Documentation is incomplete. There are, however, a bunch of jupyter notebooks in the demo_notebooks directory. These cover most of the library's functionality.


Description
===========

    This library aims to provide a wide variety of tools for creating,
    changing, and sorting sets of colors. It might be found useful by
    desighers, game developers, data visualizers, generative artists, and
    other color monkeys. 

    Its goal is to make it easy and fun to generate pleasing and/or
    interesting color combinations. This is not a comprehensive set of
    tools for color scientists; it isn't blazingly fast; and it doesn't
    aspire to support every color space under the sun (and certainly not
    under every CIE standard illuminant.)
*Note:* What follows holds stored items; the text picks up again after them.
(** *** The reference *)

(** A later result answers the same question. *)
Definition answered_again (i : nat) (c : ToolCall) : Prop :=
  exists j c' m' k, (i < j)%nat /\ result_at j c' m' /\ to_isError m' = false /\ toolTargetKey c = Some k /\ toolTargetKey c' = Some k.

(** A file that was read is changed later; edits may name it as the call did or as the result resolved it. *)
Definition changed_later (i : nat) (c : ToolCall) (m : ToolResult) : Prop :=
  tc_name c = js "read" /\
  exists j c' m' p, (i < j)%nat /\ result_at j c' m' /\ p ∈ touched c' m'
    /\ ((exists arg, toolCallPath c = Some arg /\ p = readBasePath arg) \/ readResolvedPath m = Some p).

(** The one range that was read lies in the one range of a later read of the same file. *)
Definition read_in_larger (i : nat) (c : ToolCall) : Prop :=
  exists j c' m' arg arg' r r', (i < j)%nat /\ result_at j c' m' /\ to_isError m' = false
    /\ tc_name c = js "read" /\ tc_name c' = js "read"
    /\ toolCallPath c = Some arg /\ toolCallPath c' = Some arg' /\ readBasePath arg' = readBasePath arg
    /\ readLineRanges arg = [r] /\ readLineRanges arg' = [r'] /\ strictlyContainsReadRange r' r = true.

Lemma later_in_spec m k i : later_in m k i = true <-> exists j, m !! k = Some j /\ (i < j)%nat.
Proof. unfold later_in. destruct (m !! k) as [j|]; [rewrite Nat.ltb_lt|]; split; [eauto|by intros (? & [= ->] & ?)|done|by intros (? & ? & ?)]. Qed.

Lemma lookupPaths_spec x p : p ∈ lookupPaths x <->
  (exists arg, toolCallPath (rm_call x) = Some arg /\ p = readBasePath arg) \/ readResolvedPath (rm_message x) = Some p.
Proof.
  unfold lookupPaths. rewrite elem_of_app. destruct (toolCallPath (rm_call x)), (readResolvedPath (rm_message x));
    rewrite ?list_elem_of_singleton, ?elem_of_nil; naive_solver.
Qed.

Lemma supersedes_spec c' c : readSupersedesRead c' c = true <->
  exists arg arg' r r', toolCallPath c = Some arg /\ toolCallPath c' = Some arg' /\ readLineRanges arg = [r] /\ readLineRanges arg' = [r']
    /\ strictlyContainsReadRange r' r = true.
Proof.
  unfold readSupersedesRead, call_ranges. split; [|by intros (? & ? & ? & ? & -> & -> & -> & -> & ?)].
  destruct (toolCallPath c') as [arg'|]; [|done]. destruct (readLineRanges arg') as [|r' [|? ?]] eqn:E'; try done.
  destruct (toolCallPath c) as [arg|]; [|done]. destruct (readLineRanges arg) as [|r [|? ?]] eqn:E; try done.
  intros Hc. by exists arg, arg', r, r'.
Qed.

Lemma base_of_spec x k : base_of x = Some k <-> tc_name (rm_call x) = js "read" /\ exists arg, toolCallPath (rm_call x) = Some arg /\ k = readBasePath arg.
Proof.
  unfold base_of, is_read. case_bool_decide as E; [|by split; [|intros [? _]]].
  destruct (toolCallPath (rm_call x)); cbn; split; [intros [= <-]; eauto|by intros (_ & ? & [= ->] & ->)|done|by intros (_ & ? & ? & _)].
Qed.

(** What the scan kept of the results. *)
Lemma meta_of i c m : result_at i c m -> to_isError m = false -> mkMeta i (toolTargetKey c) c m ∈ ss_resultMeta (scan_entries entries).
Proof.
  intros Hr He. apply (sk_meta _ _ scan_entries_ok). cbn. split; [|done]. destruct Hr as (e & Hi & _). by apply lookup_lt_Some in Hi.
Qed.

Lemma result_at_lt i c m : result_at i c m -> (i < length entries)%nat.
Proof. intros (e & Hi & _). by apply lookup_lt_Some in Hi. Qed.

Lemma answered_again_spec x : x ∈ ss_resultMeta (scan_entries entries) ->
  match rm_key x with Some k => later_in (ss_lastResultIndexByKey (scan_entries entries)) k (rm_index x) | None => false end = true
  <-> answered_again (rm_index x) (rm_call x).
Proof.
  pose proof scan_entries_ok as Hok. intros Hx. pose proof (proj1 (sk_meta _ _ Hok x) Hx) as (_ & _ & _ & Hk). split.
  - destruct (rm_key x) as [k|]; [|done]. intros (j & Hj & Hlt)%later_in_spec.
    destruct (sk_key1 _ _ Hok k j Hj) as (y & Hy & <- & Hyk). apply (sk_meta _ _ Hok) in Hy as (_ & Hr & He & Hyk').
    exists (rm_index y), (rm_call y), (rm_message y), k. by rewrite <- Hyk', <- Hk.
  - intros (j & c' & m' & k & Hlt & Hr & He & Hc & Hc'). rewrite Hk, Hc. apply later_in_spec.
    destruct (sk_key2 _ _ Hok _ k (meta_of j c' m' Hr He)) as (j' & Hj' & Hle); [done|]. exists j'. cbn in Hle. split; [done|lia].
Qed.

Lemma changed_later_spec x : x ∈ ss_resultMeta (scan_entries entries) ->
  is_read x && existsb (fun p => later_in (ss_lastEditIndexByPath (scan_entries entries)) p (rm_index x)) (lookupPaths x) = true
  <-> changed_later (rm_index x) (rm_call x) (rm_message x).
Proof.
  pose proof scan_entries_ok as Hok. intros Hx. unfold is_read, changed_later. rewrite andb_true_iff, bool_decide_eq_true, existsb_exists.
  apply and_iff_compat_l. split.
  - intros (p & Hp%list_elem_of_In%lookupPaths_spec & (j & Hj & Hlt)%later_in_spec).
    destruct (sk_edit1 _ _ Hok p j Hj) as (_ & c' & m' & Hr & Ht). by exists j, c', m', p.
  - intros (j & c' & m' & p & Hlt & Hr & Ht & Hp). exists p. split; [by apply list_elem_of_In, lookupPaths_spec|]. apply later_in_spec.
    destruct (sk_edit2 _ _ Hok j c' m' p (result_at_lt _ _ _ Hr) Hr Ht) as (j' & Hj' & Hle). exists j'. split; [done|lia].
Qed.

Lemma contained_spec i :
  (exists g, g ∈ readsByBasePath (ss_resultMeta (scan_entries entries)) /\ i ∈ contained_reads g.2)
  <-> exists x y k, x ∈ ss_resultMeta (scan_entries entries) /\ y ∈ ss_resultMeta (scan_entries entries) /\ base_of x = Some k /\ base_of y = Some k
      /\ rm_index x = i /\ (i < rm_index y)%nat /\ readSupersedesRead (rm_call y) (rm_call x) = true.
Proof.
  set (l := ss_resultMeta (scan_entries entries)). destruct (readsByBasePath_ok l) as [_ Hg].
  assert (Hs : forall k, StronglySorted (fun x y => rm_index x < rm_index y)%nat (of_key base_of k l))
    by (intros k; apply sorted_filter, (sk_sorted _ _ scan_entries_ok)).
  pose proof (fun k x => elem_of_of_key base_of k l x) as Hin.
  split.
  - intros ([k ms] & [-> _]%Hg & Hi). cbn in Hi. apply contained_reads_spec in Hi as (x & y & [? ?]%Hin & [? ?]%Hin & ? & ? & ?); [|done].
    by exists x, y, k.
  - intros (x & y & k & Hx & Hy & Hkx & Hky & Hrest). exists (k, of_key base_of k l). assert (Hxk : x ∈ of_key base_of k l) by by apply Hin. split.
    + apply Hg. split; [done|]. intros E. rewrite E in Hxk. by apply elem_of_nil in Hxk.
    + apply (proj2 (contained_reads_spec _ i (Hs k))). exists x, y. split; [done|]. split; [by apply Hin|done].
Qed.

Lemma read_in_larger_spec i :
  (exists g, g ∈ readsByBasePath (ss_resultMeta (scan_entries entries)) /\ i ∈ contained_reads g.2)
  <-> exists c m, result_at i c m /\ to_isError m = false /\ read_in_larger i c.
Proof.
  rewrite contained_spec. pose proof (sk_meta _ _ scan_entries_ok) as Hm. split.
  - intros (x & y & k & Hx & Hy & (N & arg & A & ->)%base_of_spec & (N' & arg' & A' & Hb)%base_of_spec & <- & Hlt & Hc).
    apply supersedes_spec in Hc as (a & a' & r & r' & B & B' & R & R' & Hc). apply Hm in Hx as (_ & Hx & He & _), Hy as (_ & Hy & He' & _).
    simplify_eq. exists (rm_call x), (rm_message x). split; [done|]. split; [done|].
    by exists (rm_index y), (rm_call y), (rm_message y), arg, arg', r, r'.
  - intros (c & m & Hr & He & j & c' & m' & arg & arg' & r & r' & Hlt & Hr' & He' & N & N' & A & A' & Hb & R & R' & Hc).
    exists (mkMeta i (toolTargetKey c) c m), (mkMeta j (toolTargetKey c') c' m'), (readBasePath arg).
    repeat (split; [by apply meta_of|]). rewrite !base_of_spec, supersedes_spec. cbn. repeat split; eauto 10.
Qed.

(** C28: an output is called stale exactly when it is the successful result of a known call and a later
    successful result answers the same question, or it is a read of a file that a later result shows to be
    changed, by the name in the call or the name it resolved to, or the one range it shows lies strictly inside
    the one range of a later read of the same file; the passes over maps and groups compute this. *)
Theorem stale_exact i :
  i ∈ buildStalenessIndex entries <->
  exists c m, result_at i c m /\ to_isError m = false /\ (answered_again i c \/ changed_later i c m \/ read_in_larger i c).
Proof.
  unfold buildStalenessIndex. rewrite elem_of_union, !elem_of_list_to_set, list_elem_of_bind, list_elem_of_fmap.
  transitivity ((exists x, i = rm_index x /\ x ∈ ss_resultMeta (scan_entries entries) /\ (answered_again (rm_index x) (rm_call x) \/ changed_later (rm_index x) (rm_call x) (rm_message x)))
                \/ exists c m, result_at i c m /\ to_isError m = false /\ read_in_larger i c).
  - rewrite <- read_in_larger_spec. apply Morphisms_Prop.or_iff_morphism.
    + apply Morphisms_Prop.ex_iff_morphism. intros x. apply and_iff_compat_l. rewrite list_elem_of_In, filter_In, <- list_elem_of_In.
      unfold superseded. rewrite orb_true_iff. split; intros [Hx H]; (split; [done|]); by rewrite answered_again_spec, changed_later_spec in * by done.
    + apply Morphisms_Prop.ex_iff_morphism. intros g. apply and_comm.
  - pose proof (sk_meta _ _ scan_entries_ok) as Hm. split.
    + intros [(x & -> & (_ & Hr & He & _)%Hm & H)|(c & m & ? & ? & ?)]; [|by exists c, m; auto].
      exists (rm_call x), (rm_message x). tauto.
    + intros (c & m & Hr & He & H). apply Logic.or_assoc in H as [H|H]; [left|right; by exists c, m]. exists (mkMeta i (toolTargetKey c) c m). cbn. split; [done|]. split; [by apply meta_of|done].
Qed.

End staleness.

(** ** Examples *)

Module PruningFixture.
#[export] Instance clock : Clock := fun _ => 0.

Definition called (id name path : string) : AgentMessage :=
  MAssistant (mkAssistant [ToolCallBlock (js id) (js name) [(js "path", JStr (js path))] None] (js "p") (js "m") StopEnd None).
Definition returned (id name : string) : AgentMessage :=
  MToolResult (js id) (js name) (ContentBlocks [TextBlock (replicate 120 97%N)]) None false None.
Definition entry (id : string) (m : AgentMessage) : SessionEntry := mkEntry (js id) None [] (EMessage m).

Definition digest : ToolResult -> option ToolCall -> option jsstring := resultDigest (fun s => s).
Definition config : PruneConfig := mkPruneConfig 1000 1 [js "read"] (Some 0) (Some [js "read"]).
Definition options : PruneToolOutputsOptions := mkPruneOptions None None None.

(** A file is read, then edited. *)
Definition read_edit : list SessionEntry :=
  [entry "a" (called "1" "read" "f:1-20"); entry "b" (returned "1" "read"); entry "c" (called "2" "edit" "f"); entry "d" (returned "2" "edit")].

(** A range is read, then a larger one. *)
Definition read_larger : list SessionEntry :=
  [entry "a" (called "1" "read" "f:5-10"); entry "b" (returned "1" "read"); entry "c" (called "2" "read" "f:1-20"); entry "d" (returned "2" "read")].

Definition pruned : result prune_error (list SessionEntry * PruneResult) := pruneToolOutputs digest 7 read_edit config options.
Definition pruned_value : list SessionEntry * PruneResult := match pruned with Ok v => v | Err _ => ([], nothing_pruned) end.
End PruningFixture.
Import PruningFixture.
    It does provide tools to convert between a handful of colorspaces,
    including RGB, HSL, HSV, HWB, and L*a*b*. It also provides functions
    for comparing colors (including several CIE distance mesures and
    WCAG color contrast), interpolating between colors, blending colors,
    randomizing colors, and sorting colors. Finally, it provides a
    selection of parameterized color palette generators.

Conventions
===========

    To the extent possible, this library treats a 'color" generically,
    as a list of three floats between 0 and 1 inclusive. It is up to the
    programmer to remember (or decide) whether 

        color = [0.0, 1.0, 0.5] 
    
    is 'springgreen', 'red', 'maroon', (the CSS name for that color
    point in RGB, HSL, or HSV space respectively) or a middlish gray
    color (as that point would appear as an HWB color.) Throughout this library
    a generic color value like this is often referred to as a 'vec3'. 

    Support is provided for conversion to and from some popular external
    formats, such as lists of 3 bytes (i.e. integers in the range 0 to
    255 inclusive), hexadecimal strings, and CSS keywords.

    Similar to the convention of using generic vec3s for colors, a 'palette' 
    is most often meant simply as a list of vec3s.

    Many of the functions in this library, particularly some conversion 
    functions, will attempt to determine whether an argument is a vec3 or a 
    palette and perform the conversion on either the single color or the whole
    palette.

    **Important note:** some color spaces (e.g. L*a*b*) are represented by
    three floats that are outside the [0,1] range. While intepreting an
    RGB palette as HSL might give an interesting result, interpreting a
    L*a*b palette as HSL will likely result in an error. At times, the 
    term 'vec3' might be used where it can also refer to a L*a*b* value
    or another 3-element list of numbers. Similarly, the term 'palette'
    will sometimes be loosely used to describe a list of colors in
    non-vec3 formats.


    Modules
    -------
        conv   Conversions between color spaces and representations.
        css    CSS named colors.
        gen:   Palette and gradient generation functions.
        dist:  Color distance measures. 
        sort:  Routines for sorting palettes by various criteria. 
        util:  Utility functions.
        wcag:  Web Content Accessibility Guidelines color contrast.
        masterpalette: Provides the MasterPalette class and utilities.